O ritmo de corrida ainda salva, mas os rivais estão chegando
A liderança de Antonelli no campeonato — 41 pontos à frente de Leclerc, que ocupa o terceiro lugar com 59 pontos — existe apesar das largadas, não por causa delas. O ritmo de corrida da Mercedes em 2026 tem sido consistentemente superior, capaz de absorver as perdas iniciais e ainda assim produzir quatro vitórias nas primeiras etapas, com Russell vencendo a abertura na Austrália e Kimi conquistando as três seguintes. Mas o levantamento que o SportNavo fez das corridas desta temporada mostra que o gap médio de recuperação de Antonelli após a primeira curva já custou entre 2 e 4 segundos de margem líquida por prova — tempo que, em condições de pista mais congestionada, pode não ser recuperável.

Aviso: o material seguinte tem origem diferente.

(** C23. A packet that arrives is reported. Feedback is periodic, the arrival time is between 1
    and 2^52 - 1 ms, the header is in range, with a transport sequence number (unwrapped: within
    2^61 of 0) that was not received before and is not too old for the window, and without a
    feedback request. Then IncomingPacket sends nothing, and the next Process, if the remote
    estimate there can be built and the state is not the one arrangement of the finding (stuck:
    the only packet left to report is exactly 2^15 - 1 ahead), sends a message with the packet's
    transport sequence number and its arrival time modulo the wrap period. *)
Theorem arrival_is_reported {laws : ProxyServicesLaws rate} (this : t) (time size : Z) (h : RTPHeader) :
  proxy_reachable this -> send_periodic_feedback_ this = true -> 0 < time < 2 ^ 52 -> header_ok h ->
  hasTransportSequenceNumber h = true -> requested h = None -> small_seq (unwrapped this h) ->
  arrival (window this) (unwrapped this h) = 0 -> too_old (window this) (unwrapped this h) = false ->
  exists this', IncomingPacket time size h this = Some (this', [])
    /\ forall fuel now estimate, (process_fuel <= fuel)%nat -> remote_estimate this' = Some estimate -> stuck this' = false ->
       exists sent ps, Process fuel now this' = Some (sent, messages estimate ps)
         /\ exists p i, In p ps
            /\ u16 (TransportFeedback.base_seq_no_ p + Z.of_nat i) = transportSequenceNumber h
            /\ report_of p !! i = Some (Some ((1000 * time) mod wrap_period)).
Proof.
  intros Hr%proxy_inv Hper Ht Hh Hhas Hreq Hseq Ha Hold.
  destruct (incoming_new this time size h Hr ltac:(lia) Hh Hhas Hseq Ha) as (this3 & E & H3 & Hper3 & _ & _ & Hwin).
  rewrite Hold in Hwin. destruct Hwin as (Hseq3 & Hstart & _). destruct Hstart as (x & Hx & Hle); [lia|done|].
  pose proof (answer_spec this3 (unwrapped this h) h H3 Hseq Hh) as Hans. rewrite Hreq in Hans.
  rewrite E, Hans. cbn [mbind option_bind]. eexists. split; [done|]. intros fuel now estimate Hf He Hst.
  destruct (feed_same time size (unwrapped this h) h this3) as (Hw & Hs & Hp). rewrite Hx in Hs. rewrite Hper3, Hper in Hp.
  destruct (Process_spec fuel now _ x estimate (feed_inv time size (unwrapped this h) h _ H3) Hf Hp Hs He Hst)
    as (ps & next & E2 & Hcov & Hz). rewrite E2. eexists _, ps. split; [done|]. rewrite Hw in Hz, Hcov.
  assert (Hin : unwrapped this h < next).
  { destruct (Z_lt_ge_dec (unwrapped this h) next); [done|]. pose proof (arrival_inside (window this3) (unwrapped this h)) as Hin.
    rewrite Hz in Hseq3 by (split; [lia|apply Hin; lia]). lia. }
  destruct (covers_member _ _ _ _ (unwrapped this h) _ _ Hcov) as (p & i & H1 & H2 & H4); [lia|].
  exists p, i. split; [done|]. split.
  - rewrite H2. apply Unwrap_u16, Hh.
  - rewrite H4. unfold expected. rewrite Hseq3, (proj2 (Z.eqb_neq _ _)) by lia. done.
Qed.

End proxy.

(** ** A concrete run *)

(** The value nearest to the last one; times in microseconds; an estimator that records the
    sequence numbers it is shown. *)
#[global] Instance plain_services : ProxyServices bits_per_second := {|
  unwrapper := option Z;
  unwrapper_new := None;
  Unwrap v u := let x := match u with Some last => last + s16 (v - last) | None => v end in (Some x, x);
  Timestamp := Z;
  TimeDelta := Z;
  TimeDelta_zero := 0;
  TimeDelta_max := Z.max;
  Timestamp_plus := Z.add;
  GetAbsoluteSendTimeDelta now previous := Z.quot (sw 24 (now - previous) * 1000000) (2 ^ 18);
  estimator := list Z;
  OnReceivedPacket _ _ _ seq seqs := seq :: seqs;
  GetCurrentEstimate seqs := match seqs with [] => None | _ => Some (RemoteEstimate.Estimate (Bps 100000) (Bps 200000)) end;
  default_estimate := RemoteEstimate.Estimate (Bps 0) PlusInf;
  uninitialised := 0
|}.

#[global] Instance plain_laws : ProxyServicesLaws bits_per_second.
Proof.
  constructor. intros v u Hv. cbn. destruct u as [last|]; [|by apply u16_id].
  unfold s16, sw, u16. change (2 ^ 16) with 65536. unfold is_u16 in Hv. destruct (Z.ltb_spec ((v - last) mod 65536) (2 ^ (16 - 1))); dlia.
Qed.

Definition sample_header (seq : Z) (request : option FeedbackRequest) : RTPHeader :=
  Header 456 12 true seq request true 1000.

(** The state after packets with the given arrival times, numbers and requests. *)
Fixpoint after_packets (this : t) (l : list (Z * Z * option FeedbackRequest)) : option t :=
  match l with
  | [] => Some this
  | (time, seq, request) :: l =>
      let h := sample_header seq request in
      check ((0 <=? time) && (time <? 2 ^ 52) && (0 <=? seq) && (seq <? 65536)
        && (match request with Some r => (0 <=? sequence_count r) && (sequence_count r <? 2 ^ 15) | None => true end)
        && (Z.abs (unwrapped this h) <? 2 ^ 61)) ;;
      '(this, _) ← IncomingPacket time 100 h this;
      after_packets this l
  end.

Definition fresh_proxy : t := create (Config 500 100) 0 (Some []).

Lemma after_packets_reachable l : forall this this', proxy_reachable this ->
  after_packets this l = Some this' -> proxy_reachable this'.
Proof.
  induction l as [|[[time q] request] l IH]; intros this this' Hr; cbn [after_packets]; [by intros [= <-]|].
  set (h := sample_header q request). cbv zeta. destruct (check _) eqn:Ec; [|done]. cbn [mbind option_bind].
  destruct (IncomingPacket time 100 h this) as [[next sent]|] eqn:E; [|done]. cbn [mbind option_bind]. apply IH.
  eapply proxy_next; [done|]. apply (step_incoming this time 100 h next sent); [..|done].
  all: unfold check in Ec; destruct (_ && _) eqn:Eb in Ec; [|done]; rewrite !andb_true_iff in Eb.
  - lia.
  - constructor; [done|cbn; unfold is_u16; lia|]. cbn. intros r ->. unfold request_ok. lia.
  - unfold small_seq. lia.
Qed.

Definition proxy_after (l : list (Z * Z * option FeedbackRequest)) : t := default fresh_proxy (after_packets fresh_proxy l).

Lemma proxy_after_reachable l : proxy_reachable (proxy_after l).
Proof.
  unfold proxy_after. destruct (after_packets fresh_proxy l) as [this|] eqn:E; cbn.
  - eapply after_packets_reachable; [|exact E]. by constructor.
  - by constructor.
Qed.

(** Packets 10 and 12 have arrived. *)
Definition two_packets : t := proxy_after [(1000, 10, None); (1100, 12, None)].

Lemma two_packets_window : packet_arrival_times_ two_packets = PacketArrivalTimeMap.Mk [1000; 0; 1100] 10 true.
Proof. vm_compute. reflexivity. Qed.

Lemma two_packets_periodic : send_periodic_feedback_ two_packets = true.
Proof. vm_compute. reflexivity. Qed.

Lemma two_packets_start : periodic_window_start_seq_ two_packets = Some 10.
Proof. vm_compute. reflexivity. Qed.

Lemma two_packets_estimate : exists e, remote_estimate two_packets = Some [EstimatePacket e].
Proof. eexists. vm_compute. reflexivity. Qed.

Lemma two_packets_not_stuck : stuck two_packets = false.
Proof.
  apply not_true_iff_false. rewrite (stuck_spec _ 10 two_packets_start), two_packets_window. change (last_of _) with 13. lia.
Qed.

Lemma two_packets_reachable : proxy_reachable two_packets.
Proof. apply proxy_after_reachable. Qed.

Lemma periodic_feedback_witness :
  exists ps this' estimate, Process process_fuel 5000 two_packets = Some (this', messages [EstimatePacket estimate] ps)
    /\ concat (map report_of ps) = [Some 1000000; None; Some 1100000] /\ periodic_window_start_seq_ this' = Some 13.
Proof.
  destruct two_packets_estimate as [e He].
  destruct (periodic_feedback two_packets process_fuel 5000 10 [EstimatePacket e] two_packets_reachable (Nat.le_refl _)
    two_packets_periodic two_packets_start He) as [H _]. destruct (H two_packets_not_stuck) as (ps & next & this' & E & Hcov & Hrep & Hz & Hlast & _ & Hs' & _).
  exists ps, this', e. split; [exact E|]. rewrite two_packets_window in *. change (last_of _) with 13 in Hz.
  assert (Hn : next = 13).
  { destruct (Z_lt_ge_dec next 13) as [Hlt|Hge].
    - destruct (covers_window _ _ _ _ _ _ Hcov) as [Hle _]. specialize (Hz 12 ltac:(lia)). vm_compute in Hz. discriminate.
    - assert (Hne : ps <> []) by (intros ->; cbn in Hcov; lia).
      pose proof (arrival_inside _ _ (Hlast Hne)) as Hin. change (last_of _) with 13 in Hin. lia. }
  subst next. split; [|exact Hs']. rewrite Hrep. vm_compute. reflexivity.
Defined.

O regulamento de 2026 torna esse cenário ainda mais delicado. O sistema de ultrapassagem atual — que substituiu o DRS e distribui energia de forma ativa — tem sido alvo de críticas generalizadas no grid. Max Verstappen chegou a comparar as corridas ao Mario Kart. Mas Charles Leclerc discordou da maioria:
"Eu sempre discordei um pouco disso. Sei que sou 'minoria' no grid, mas senti que, pelo menos para as brigas que tive com os caras da frente, quando você possui um sistema de forma semelhante ao do adversário, a ultrapassagem é muito boa. É até um pouco mais estratégico do que no ano passado."O monegasco, terceiro no campeonato, acredita que os ajustes introduzidos em Miami foram um passo na direção certa — ainda que admita que o sistema ainda não é completamente natural de operar dentro do carro.

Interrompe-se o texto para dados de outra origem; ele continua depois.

(* ===== verification/ChatRoom.v ===== *)
(** * The chat server: text_chat/chat_server.cpp

    The room, its sessions and the completion handlers of the asynchronous operations, each
    handler a function on the state of one chat_server.  The operations that are under way are
    part of the state: starting one while the same one is under way is an error ([None]).
    The order of a std::set of pointers is that of [elements]. *)

From stdpp Require Import gmap.
From S2P Require Import Prelude.
From S2P Require Import ChatMessage.

Inductive reading := read_header | read_body.

(** chat_session, with the read and the write that are under way and all messages whose write
    has been started on the socket. *)
Record chat_session := MkSession {
  read_msg_ : chat_message;
  write_msgs_ : list chat_message;
  under_read : option reading;
  under_write : bool;
  started : list chat_message
}.

(** chat_server with its chat_room; a session is known by a number. *)
Record chat_server := MkServer {
  participants_ : gset nat;
  recent_msgs_ : list chat_message;
  sessions : gmap nat chat_session;
  next_session : nat
}.

Definition max_recent_msgs : nat := 100.

Module Chat.

Definition set_session (st : chat_server) (p : nat) (s : chat_session) : chat_server :=
  MkServer (participants_ st) (recent_msgs_ st) (<[p := s]> (sessions st)) (next_session st).

(** chat_session::do_write *)
Definition do_write (st : chat_server) (p : nat) : option chat_server :=
  s ← sessions st !! p;
  check (negb (under_write s));;
  msg ← head (write_msgs_ s);
  Some (set_session st p (MkSession (read_msg_ s) (write_msgs_ s) (under_read s) true (started s ++ [msg]))).

(** chat_session::deliver *)
Definition session_deliver (st : chat_server) (p : nat) (msg : chat_message) : option chat_server :=
  s ← sessions st !! p;
  let write_in_progress := match write_msgs_ s with [] => false | _ => true end in
  let st := set_session st p (MkSession (read_msg_ s) (write_msgs_ s ++ [msg]) (under_read s) (under_write s) (started s)) in
  if negb write_in_progress then do_write st p else Some st.

(** for (auto participant: participants_) participant->deliver(msg) *)
Fixpoint deliver_to (st : chat_server) (ps : list nat) (msg : chat_message) : option chat_server :=
  match ps with
  | [] => Some st
  | p :: ps => st ← session_deliver st p msg; deliver_to st ps msg
  end.

(** while (recent_msgs_.size() > max_recent_msgs) recent_msgs_.pop_front() *)
Fixpoint trim_recent (recent : list chat_message) : list chat_message :=
  match recent with
  | [] => []
  | _ :: rest => if (max_recent_msgs <? length recent)%nat then trim_recent rest else recent
  end.

(** chat_room::deliver *)
Definition room_deliver (st : chat_server) (msg : chat_message) : option chat_server :=
  let st := MkServer (participants_ st) (trim_recent (recent_msgs_ st ++ [msg])) (sessions st) (next_session st) in
  deliver_to st (elements (participants_ st)) msg.

(** for (auto msg: recent_msgs_) participant->deliver(msg) *)
Fixpoint deliver_recent (st : chat_server) (p : nat) (recent : list chat_message) : option chat_server :=
  match recent with
  | [] => Some st
  | msg :: recent => st ← session_deliver st p msg; deliver_recent st p recent
  end.

(** chat_room::join *)
Definition room_join (st : chat_server) (p : nat) : option chat_server :=
  let st := MkServer ({[p]} ∪ participants_ st) (recent_msgs_ st) (sessions st) (next_session st) in
  deliver_recent st p (recent_msgs_ st).

(** chat_room::leave *)
Definition room_leave (st : chat_server) (p : nat) : chat_server :=
  MkServer (participants_ st ∖ {[p]}) (recent_msgs_ st) (sessions st) (next_session st).

(** do_read_header and do_read_body start a read. *)
Definition start_read (st : chat_server) (p : nat) (r : reading) : option chat_server :=
  s ← sessions st !! p;
  check (match under_read s with None => true | Some _ => false end);;
  Some (set_session st p (MkSession (read_msg_ s) (write_msgs_ s) (Some r) (under_write s) (started s))).

(** chat_session::start *)
Definition start (st : chat_server) (p : nat) : option chat_server := st ← room_join st p; start_read st p read_header.

(** A read of [p] has ended with these octets at [at_] of the array. *)
Definition end_read (st : chat_server) (p : nat) (at_ : nat) (octets : bytes) : option (chat_server * chat_message) :=
  s ← sessions st !! p;
  let msg := MkChatMessage (write_at (data_ (read_msg_ s)) at_ octets) (body_length_ (read_msg_ s)) in
  Some (set_session st p (MkSession msg (write_msgs_ s) None (under_write s) (started s)), msg).

(** What asio reports: a connection (with what the new session's array holds) or none, the end
    of a read with its octets or an error, the end of a write. *)
Inductive event :=
| Accepted (memory : option bytes)
| HeaderRead (p : nat) (octets : option bytes)
| BodyRead (p : nat) (octets : option bytes)
| Written (p : nat) (ok : bool).

(** A read that fails ends, too. *)
Definition fail_read (st : chat_server) (p : nat) : option chat_server :=
  '(st, _) ← end_read st p 0 [];
  Some (room_leave st p).

(** The completion handler of each operation. *)
Definition handle (st : chat_server) (ev : event) : option chat_server :=
  match ev with
  | Accepted None => Some st
  | Accepted (Some memory) =>
      let p := next_session st in
      let st := MkServer (participants_ st) (recent_msgs_ st) (<[p := MkSession (MkChatMessage memory 0) [] None false []]> (sessions st)) (S p) in
      start st p
  | HeaderRead p None => fail_read st p
  | HeaderRead p (Some octets) =>
      '(st, msg) ← end_read st p 0 octets;
      let '(ok, msg) := decode_header msg in
      s ← sessions st !! p;
      let st := set_session st p (MkSession msg (write_msgs_ s) (under_read s) (under_write s) (started s)) in
      if (ok : bool) then start_read st p read_body else Some (room_leave st p)
  | BodyRead p None => fail_read st p
  | BodyRead p (Some octets) =>
      '(st, msg) ← end_read st p 4 octets;
      st ← room_deliver st msg;
      start_read st p read_header
  | Written p ok =>
      s ← sessions st !! p;
      let st := set_session st p (MkSession (read_msg_ s) (write_msgs_ s) (under_read s) false (started s)) in
      if (ok : bool) then
        match write_msgs_ s with
        | [] => None
        | _ :: rest =>
            let st := set_session st p (MkSession (read_msg_ s) rest (under_read s) false (started s)) in
            match rest with
            | [] => Some st
            | _ => do_write st p
            end
        end
      else Some (room_leave st p)
  end.

(** chat_server before the first connection. *)
Definition init : chat_server := MkServer ∅ [] ∅ 0.

(** An operation that is under way can end: a read with as many octets as it asked for. *)
Definition enabled (st : chat_server) (ev : event) : Prop :=
  match ev with
  | Accepted None => True
  | Accepted (Some memory) => length memory = 516%nat
  | HeaderRead p octets => exists s, sessions st !! p = Some s /\ under_read s = Some read_header /\ forall o, octets = Some o -> length o = 4%nat
  | BodyRead p octets => exists s, sessions st !! p = Some s /\ under_read s = Some read_body /\ forall o, octets = Some o -> zlen o = body_length_ (read_msg_ s)
  | Written p ok => exists s, sessions st !! p = Some s /\ under_write s = true
  end.

(** The message that an event hands to the room. *)
Definition relayed (st : chat_server) (ev : event) : list chat_message :=
  match ev with
  | BodyRead p (Some octets) => match end_read st p 4 octets with Some (_, msg) => [msg] | None => [] end
  | _ => []
  end.

End Chat.

(** The states of a server, with the log of the messages that the room has relayed. *)
Inductive Run : list chat_message -> chat_server -> Prop :=
| run_init : Run [] Chat.init
| run_event log st ev st' : Run log st -> Chat.enabled st ev -> Chat.handle st ev = Some st' -> Run (log ++ Chat.relayed st ev) st'.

O ponto crucial que Leclerc levanta, porém, joga contra a Mercedes: se as ultrapassagens se tornam mais estratégicas e menos dependentes de velocidade pura, recuperar posições perdidas na largada exige não apenas ritmo, mas também timing perfeito de pit stop e gestão milimétrica de energia. A cada rodada de atualizações que os rivais introduzem — possibilitadas pelo mecanismo ADUO, que permite desenvolvimento acelerado de unidades de potência ao longo do ano — a janela de recuperação de Antonelli vai se estreitando como um corredor que aperta nas curvas finais.
O que Antonelli e a Mercedes precisam fazer antes de Monaco
A largada ideal na Fórmula 1 de 2026 funciona como um temporal que precisa descarregar no momento exato — toda a energia acumulada deve ser liberada em milissegundos, com temperatura de pneu, nível de bateria e resposta da embreagem sincronizados dentro de margens que chegam a décimos de segundo. Quando qualquer uma dessas variáveis sai do intervalo previsto, o carro patina, o piloto perde o impulso inicial e o corredor da frente fecha. É exatamente o que aconteceu quatro vezes seguidas com a Mercedes.

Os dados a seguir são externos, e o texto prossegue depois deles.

(** The room relays a message: the participants get it. *)
Lemma ok_relay log st msg st' : ServerOk log st -> framed msg -> participants_ st' = participants_ st -> next_session st' = next_session st ->
  recent_msgs_ st' = trim_recent (recent_msgs_ st ++ [msg]) ->
  (forall q, (sessions st !! q = None /\ sessions st' !! q = None) \/
    exists sq sq', sessions st !! q = Some sq /\ sessions st' !! q = Some sq' /\ SessionOk sq' /\
      given sq' = given sq ++ (if decide (q ∈ participants_ st) then [msg] else []) /\ (q ∈ participants_ st -> active sq -> active sq')) ->
  Step log st [msg] st'.
Proof.
  intros [H1 H2 H3 H4 H5 H6] Hf EP EN ER Hq. split.
  2:{ intros q sq Es. destruct (Hq q) as [[E _]|(sq1 & sq' & E & Es' & _ & Hg & _)]; [congruence|]. rewrite Es in E. injection E as <-.
      exists sq'. split; [done|]. rewrite EP. intros Hin. by rewrite decide_True in Hg. }
  constructor; rewrite ?EP, ?EN.
  - by rewrite ER, H1, recent_snoc.
  - apply list.Forall_app. split; [done|by constructor].
  - intros q. destruct (Hq q) as [[_ ->]|(sq & sq' & Es & -> & _)]; [by intros []|]. intros _. apply H3. by exists sq.
  - intros q Hin. apply H4 in Hin as [sq Es]. destruct (Hq q) as [[E _]|(sq1 & sq' & _ & -> & _)]; [congruence|by eexists].
  - intros q sq E. destruct (Hq q) as [[_ E']|(sq1 & sq' & _ & E' & Hok & _)]; congruence.
  - intros q sq E. destruct (Hq q) as [[_ E']|(sq1 & sq' & Es & E' & Hok & Hg & Ha)]; [congruence|]. rewrite E in E'. injection E' as <-.
    destruct (H6 _ _ Es) as (i & j & [Hi Hj] & Eg & Hp). rewrite Hg, Eg, length_app. cbn [length]. destruct (decide (q ∈ participants_ st)) as [Hin|Hn].
    + destruct (Hp Hin) as [-> Hact]. exists i, (length log + 1)%nat. rewrite !take_ge by (rewrite ?length_drop, ?length_app; cbn; lia).
      rewrite drop_app_le by lia. splits; try (done || lia). intros _. split; [done|by apply Ha].
    + exists i, j. rewrite app_nil_r, slice_app by done. splits; done || lia.
Qed.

Wolff já declarou que a equipe está trabalhando em protocolos revisados para os treinos de largada, incluindo simulações no lado sujo da pista e ajustes nos algoritmos de estimativa de aderência. O próximo teste real será em Monaco, onde largar bem é ainda mais crítico — o circuito urbano tem poucas zonas de ultrapassagem e praticamente pune qualquer perda de posição na primeira curva com danos quase irreparáveis ao resultado final.
Antonelli lidera o campeonato com 100 pontos de vantagem sobre Russell e 41 sobre Leclerc — a Mercedes domina, mas a margem é fina o suficiente para que dois ou três erros de largada em sequência reorganizem completamente a tabela. O carro é rápido — falta a saída perfeita.